[Records]
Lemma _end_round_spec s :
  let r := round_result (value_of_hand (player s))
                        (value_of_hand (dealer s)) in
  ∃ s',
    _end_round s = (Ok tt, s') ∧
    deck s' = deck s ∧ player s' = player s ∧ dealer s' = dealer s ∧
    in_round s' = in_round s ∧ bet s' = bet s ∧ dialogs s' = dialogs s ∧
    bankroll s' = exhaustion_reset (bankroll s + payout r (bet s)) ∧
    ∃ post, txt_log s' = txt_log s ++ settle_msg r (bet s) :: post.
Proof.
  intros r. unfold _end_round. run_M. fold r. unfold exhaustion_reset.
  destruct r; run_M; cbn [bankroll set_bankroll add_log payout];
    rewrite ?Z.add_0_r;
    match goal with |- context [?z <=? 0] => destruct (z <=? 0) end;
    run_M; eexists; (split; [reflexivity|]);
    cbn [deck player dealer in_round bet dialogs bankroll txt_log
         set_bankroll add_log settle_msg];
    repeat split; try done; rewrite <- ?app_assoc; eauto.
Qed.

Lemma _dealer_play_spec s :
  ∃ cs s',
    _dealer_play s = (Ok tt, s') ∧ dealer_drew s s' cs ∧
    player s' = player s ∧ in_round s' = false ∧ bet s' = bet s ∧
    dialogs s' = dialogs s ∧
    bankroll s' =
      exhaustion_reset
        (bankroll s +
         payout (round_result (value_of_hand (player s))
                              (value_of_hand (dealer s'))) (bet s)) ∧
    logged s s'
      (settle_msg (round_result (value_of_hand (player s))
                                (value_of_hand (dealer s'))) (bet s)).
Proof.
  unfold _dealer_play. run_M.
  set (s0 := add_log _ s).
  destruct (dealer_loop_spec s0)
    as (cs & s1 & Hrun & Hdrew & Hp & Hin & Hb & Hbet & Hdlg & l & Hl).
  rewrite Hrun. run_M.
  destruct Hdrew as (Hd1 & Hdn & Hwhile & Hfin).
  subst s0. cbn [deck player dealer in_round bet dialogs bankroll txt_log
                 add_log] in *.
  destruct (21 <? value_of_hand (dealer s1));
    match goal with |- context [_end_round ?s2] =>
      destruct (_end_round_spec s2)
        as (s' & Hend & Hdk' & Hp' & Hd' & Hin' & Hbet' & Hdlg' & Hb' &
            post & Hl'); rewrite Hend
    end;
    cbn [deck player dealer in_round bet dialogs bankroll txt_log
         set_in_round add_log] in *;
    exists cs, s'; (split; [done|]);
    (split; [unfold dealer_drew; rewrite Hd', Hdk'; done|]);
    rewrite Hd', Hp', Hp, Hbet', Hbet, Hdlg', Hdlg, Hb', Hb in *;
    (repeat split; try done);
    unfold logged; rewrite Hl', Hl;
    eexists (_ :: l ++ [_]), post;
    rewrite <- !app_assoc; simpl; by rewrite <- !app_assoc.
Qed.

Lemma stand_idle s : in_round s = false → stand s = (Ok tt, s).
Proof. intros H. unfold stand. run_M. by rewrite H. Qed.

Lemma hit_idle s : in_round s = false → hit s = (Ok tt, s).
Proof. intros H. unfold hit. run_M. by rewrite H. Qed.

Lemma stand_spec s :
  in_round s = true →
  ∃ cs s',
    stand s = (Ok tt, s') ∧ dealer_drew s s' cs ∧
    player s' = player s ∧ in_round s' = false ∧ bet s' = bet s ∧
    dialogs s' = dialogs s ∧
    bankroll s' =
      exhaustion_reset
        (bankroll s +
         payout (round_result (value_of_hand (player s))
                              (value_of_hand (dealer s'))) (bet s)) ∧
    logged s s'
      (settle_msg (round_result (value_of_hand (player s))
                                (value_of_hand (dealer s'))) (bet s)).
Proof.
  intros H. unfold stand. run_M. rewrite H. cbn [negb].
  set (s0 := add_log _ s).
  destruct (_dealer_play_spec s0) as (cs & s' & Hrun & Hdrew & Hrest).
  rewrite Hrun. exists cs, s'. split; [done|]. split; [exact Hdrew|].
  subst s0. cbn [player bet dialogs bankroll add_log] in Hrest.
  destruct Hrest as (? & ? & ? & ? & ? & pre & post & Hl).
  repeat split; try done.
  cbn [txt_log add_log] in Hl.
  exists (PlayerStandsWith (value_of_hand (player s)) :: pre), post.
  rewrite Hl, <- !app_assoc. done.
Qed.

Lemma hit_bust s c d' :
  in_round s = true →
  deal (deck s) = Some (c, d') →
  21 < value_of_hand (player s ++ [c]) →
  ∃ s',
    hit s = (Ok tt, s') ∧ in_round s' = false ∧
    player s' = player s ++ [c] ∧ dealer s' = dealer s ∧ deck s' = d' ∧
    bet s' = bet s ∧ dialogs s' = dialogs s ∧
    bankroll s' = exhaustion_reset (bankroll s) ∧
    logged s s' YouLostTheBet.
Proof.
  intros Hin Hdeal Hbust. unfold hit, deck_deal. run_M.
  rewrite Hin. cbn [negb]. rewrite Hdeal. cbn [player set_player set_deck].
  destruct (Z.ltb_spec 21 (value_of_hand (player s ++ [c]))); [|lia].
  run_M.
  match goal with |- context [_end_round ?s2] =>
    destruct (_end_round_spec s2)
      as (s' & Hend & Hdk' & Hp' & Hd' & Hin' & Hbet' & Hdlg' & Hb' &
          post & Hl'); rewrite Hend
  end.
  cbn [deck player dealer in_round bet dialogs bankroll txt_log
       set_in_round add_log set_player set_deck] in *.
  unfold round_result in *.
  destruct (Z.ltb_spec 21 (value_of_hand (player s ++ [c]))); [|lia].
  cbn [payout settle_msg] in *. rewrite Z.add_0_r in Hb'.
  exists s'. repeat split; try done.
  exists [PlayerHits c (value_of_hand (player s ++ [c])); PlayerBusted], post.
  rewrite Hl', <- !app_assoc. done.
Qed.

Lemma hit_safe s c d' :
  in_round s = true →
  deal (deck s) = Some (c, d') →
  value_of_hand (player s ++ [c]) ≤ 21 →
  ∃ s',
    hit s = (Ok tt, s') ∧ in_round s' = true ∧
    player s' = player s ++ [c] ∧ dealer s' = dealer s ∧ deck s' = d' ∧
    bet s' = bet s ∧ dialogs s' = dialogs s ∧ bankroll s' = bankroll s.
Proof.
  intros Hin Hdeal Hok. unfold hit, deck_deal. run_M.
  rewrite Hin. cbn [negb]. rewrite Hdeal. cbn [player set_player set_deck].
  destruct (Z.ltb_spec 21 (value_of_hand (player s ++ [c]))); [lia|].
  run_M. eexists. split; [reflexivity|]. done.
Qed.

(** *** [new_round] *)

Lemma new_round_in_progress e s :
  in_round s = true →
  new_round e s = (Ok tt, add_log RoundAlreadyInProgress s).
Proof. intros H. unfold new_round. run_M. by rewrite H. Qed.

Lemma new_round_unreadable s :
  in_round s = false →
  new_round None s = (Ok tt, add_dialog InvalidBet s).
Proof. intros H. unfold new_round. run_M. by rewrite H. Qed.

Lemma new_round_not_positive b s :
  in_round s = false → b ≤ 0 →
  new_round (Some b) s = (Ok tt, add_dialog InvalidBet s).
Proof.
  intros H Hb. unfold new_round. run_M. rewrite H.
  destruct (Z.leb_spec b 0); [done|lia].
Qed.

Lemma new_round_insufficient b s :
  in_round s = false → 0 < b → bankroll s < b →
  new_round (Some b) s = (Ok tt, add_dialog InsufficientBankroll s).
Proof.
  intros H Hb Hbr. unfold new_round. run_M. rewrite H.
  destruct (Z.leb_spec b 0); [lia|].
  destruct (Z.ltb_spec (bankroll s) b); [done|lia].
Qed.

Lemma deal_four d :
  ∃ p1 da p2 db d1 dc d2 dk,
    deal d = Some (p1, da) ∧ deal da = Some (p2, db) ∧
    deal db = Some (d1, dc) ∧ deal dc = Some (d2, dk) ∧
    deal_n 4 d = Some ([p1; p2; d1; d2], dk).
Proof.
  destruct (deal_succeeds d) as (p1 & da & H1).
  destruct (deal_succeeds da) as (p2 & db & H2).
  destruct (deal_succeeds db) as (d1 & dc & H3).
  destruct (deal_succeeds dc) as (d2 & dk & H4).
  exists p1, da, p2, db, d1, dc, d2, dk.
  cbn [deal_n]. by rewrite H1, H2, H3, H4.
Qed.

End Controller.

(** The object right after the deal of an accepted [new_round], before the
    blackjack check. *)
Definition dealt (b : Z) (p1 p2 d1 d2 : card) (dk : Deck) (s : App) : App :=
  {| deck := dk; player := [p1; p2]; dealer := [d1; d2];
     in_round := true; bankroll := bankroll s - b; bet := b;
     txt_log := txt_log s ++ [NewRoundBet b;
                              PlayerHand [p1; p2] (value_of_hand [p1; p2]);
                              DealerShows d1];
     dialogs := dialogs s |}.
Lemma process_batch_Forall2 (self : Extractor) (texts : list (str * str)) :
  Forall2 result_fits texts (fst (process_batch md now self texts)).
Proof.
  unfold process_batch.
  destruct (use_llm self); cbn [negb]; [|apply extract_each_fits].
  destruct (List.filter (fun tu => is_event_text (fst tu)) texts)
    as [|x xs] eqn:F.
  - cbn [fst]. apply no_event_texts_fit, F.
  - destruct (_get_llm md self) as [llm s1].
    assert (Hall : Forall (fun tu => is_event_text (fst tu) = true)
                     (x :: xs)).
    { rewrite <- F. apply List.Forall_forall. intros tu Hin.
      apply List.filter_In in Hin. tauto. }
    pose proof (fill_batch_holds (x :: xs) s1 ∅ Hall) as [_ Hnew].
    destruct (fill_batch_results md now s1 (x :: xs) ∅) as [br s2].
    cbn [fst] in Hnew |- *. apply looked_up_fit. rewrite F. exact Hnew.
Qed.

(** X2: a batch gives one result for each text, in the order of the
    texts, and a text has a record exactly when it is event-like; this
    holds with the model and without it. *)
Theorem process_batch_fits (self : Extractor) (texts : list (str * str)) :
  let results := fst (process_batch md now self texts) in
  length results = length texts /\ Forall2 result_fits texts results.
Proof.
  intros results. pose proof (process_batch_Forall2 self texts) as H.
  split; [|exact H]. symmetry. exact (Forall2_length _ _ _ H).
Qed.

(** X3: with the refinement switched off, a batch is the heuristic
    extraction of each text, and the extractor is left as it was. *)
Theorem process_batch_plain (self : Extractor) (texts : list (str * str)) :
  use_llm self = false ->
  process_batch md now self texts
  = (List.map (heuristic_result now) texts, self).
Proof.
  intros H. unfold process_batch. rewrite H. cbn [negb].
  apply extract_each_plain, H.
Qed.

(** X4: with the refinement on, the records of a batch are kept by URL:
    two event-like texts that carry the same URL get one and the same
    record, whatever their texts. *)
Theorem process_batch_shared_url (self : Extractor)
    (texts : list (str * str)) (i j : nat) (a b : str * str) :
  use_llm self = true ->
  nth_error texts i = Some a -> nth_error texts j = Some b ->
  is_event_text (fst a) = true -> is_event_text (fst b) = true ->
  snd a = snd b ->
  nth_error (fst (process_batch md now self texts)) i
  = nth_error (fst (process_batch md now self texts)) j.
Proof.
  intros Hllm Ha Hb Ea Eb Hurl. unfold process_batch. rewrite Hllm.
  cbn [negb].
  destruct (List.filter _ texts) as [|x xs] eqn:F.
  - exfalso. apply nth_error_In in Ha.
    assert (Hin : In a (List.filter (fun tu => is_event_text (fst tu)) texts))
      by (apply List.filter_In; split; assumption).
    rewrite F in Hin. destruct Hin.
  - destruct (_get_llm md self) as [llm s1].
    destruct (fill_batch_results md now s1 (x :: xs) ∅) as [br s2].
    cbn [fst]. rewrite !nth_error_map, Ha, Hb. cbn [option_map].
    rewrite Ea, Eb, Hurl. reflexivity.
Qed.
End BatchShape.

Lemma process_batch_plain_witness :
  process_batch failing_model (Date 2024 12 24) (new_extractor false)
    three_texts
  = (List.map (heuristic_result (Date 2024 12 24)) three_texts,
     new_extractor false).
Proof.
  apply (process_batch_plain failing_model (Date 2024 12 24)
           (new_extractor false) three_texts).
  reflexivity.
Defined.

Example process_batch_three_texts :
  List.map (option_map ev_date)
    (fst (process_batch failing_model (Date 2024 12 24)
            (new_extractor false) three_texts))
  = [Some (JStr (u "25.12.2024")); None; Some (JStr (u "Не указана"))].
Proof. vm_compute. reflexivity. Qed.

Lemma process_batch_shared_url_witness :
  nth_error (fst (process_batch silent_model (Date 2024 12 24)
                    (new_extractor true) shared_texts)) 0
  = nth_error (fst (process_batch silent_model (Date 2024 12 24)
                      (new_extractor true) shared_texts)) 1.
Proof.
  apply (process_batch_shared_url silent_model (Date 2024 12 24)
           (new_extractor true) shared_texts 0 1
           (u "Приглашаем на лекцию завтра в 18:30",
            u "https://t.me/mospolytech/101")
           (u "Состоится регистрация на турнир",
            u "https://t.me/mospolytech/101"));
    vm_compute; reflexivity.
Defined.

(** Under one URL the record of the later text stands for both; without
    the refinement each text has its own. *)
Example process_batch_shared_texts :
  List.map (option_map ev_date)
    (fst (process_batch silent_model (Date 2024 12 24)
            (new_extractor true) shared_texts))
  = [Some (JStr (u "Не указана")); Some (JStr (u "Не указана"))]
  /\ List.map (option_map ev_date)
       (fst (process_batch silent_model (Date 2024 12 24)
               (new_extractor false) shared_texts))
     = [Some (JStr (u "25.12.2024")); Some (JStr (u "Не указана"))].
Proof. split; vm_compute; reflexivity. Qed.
[/Records]
Write out, unaltered, the lines from the opening of the listing through the line that includes "intros r. unfold".

Lemma _end_round_spec s :
  let r := round_result (value_of_hand (player s))
                        (value_of_hand (dealer s)) in
  ∃ s',
    _end_round s = (Ok tt, s') ∧
    deck s' = deck s ∧ player s' = player s ∧ dealer s' = dealer s ∧
    in_round s' = in_round s ∧ bet s' = bet s ∧ dialogs s' = dialogs s ∧
    bankroll s' = exhaustion_reset (bankroll s + payout r (bet s)) ∧
    ∃ post, txt_log s' = txt_log s ++ settle_msg r (bet s) :: post.
Proof.
  intros r. unfold _end_round. run_M. fold r. unfold exhaustion_reset.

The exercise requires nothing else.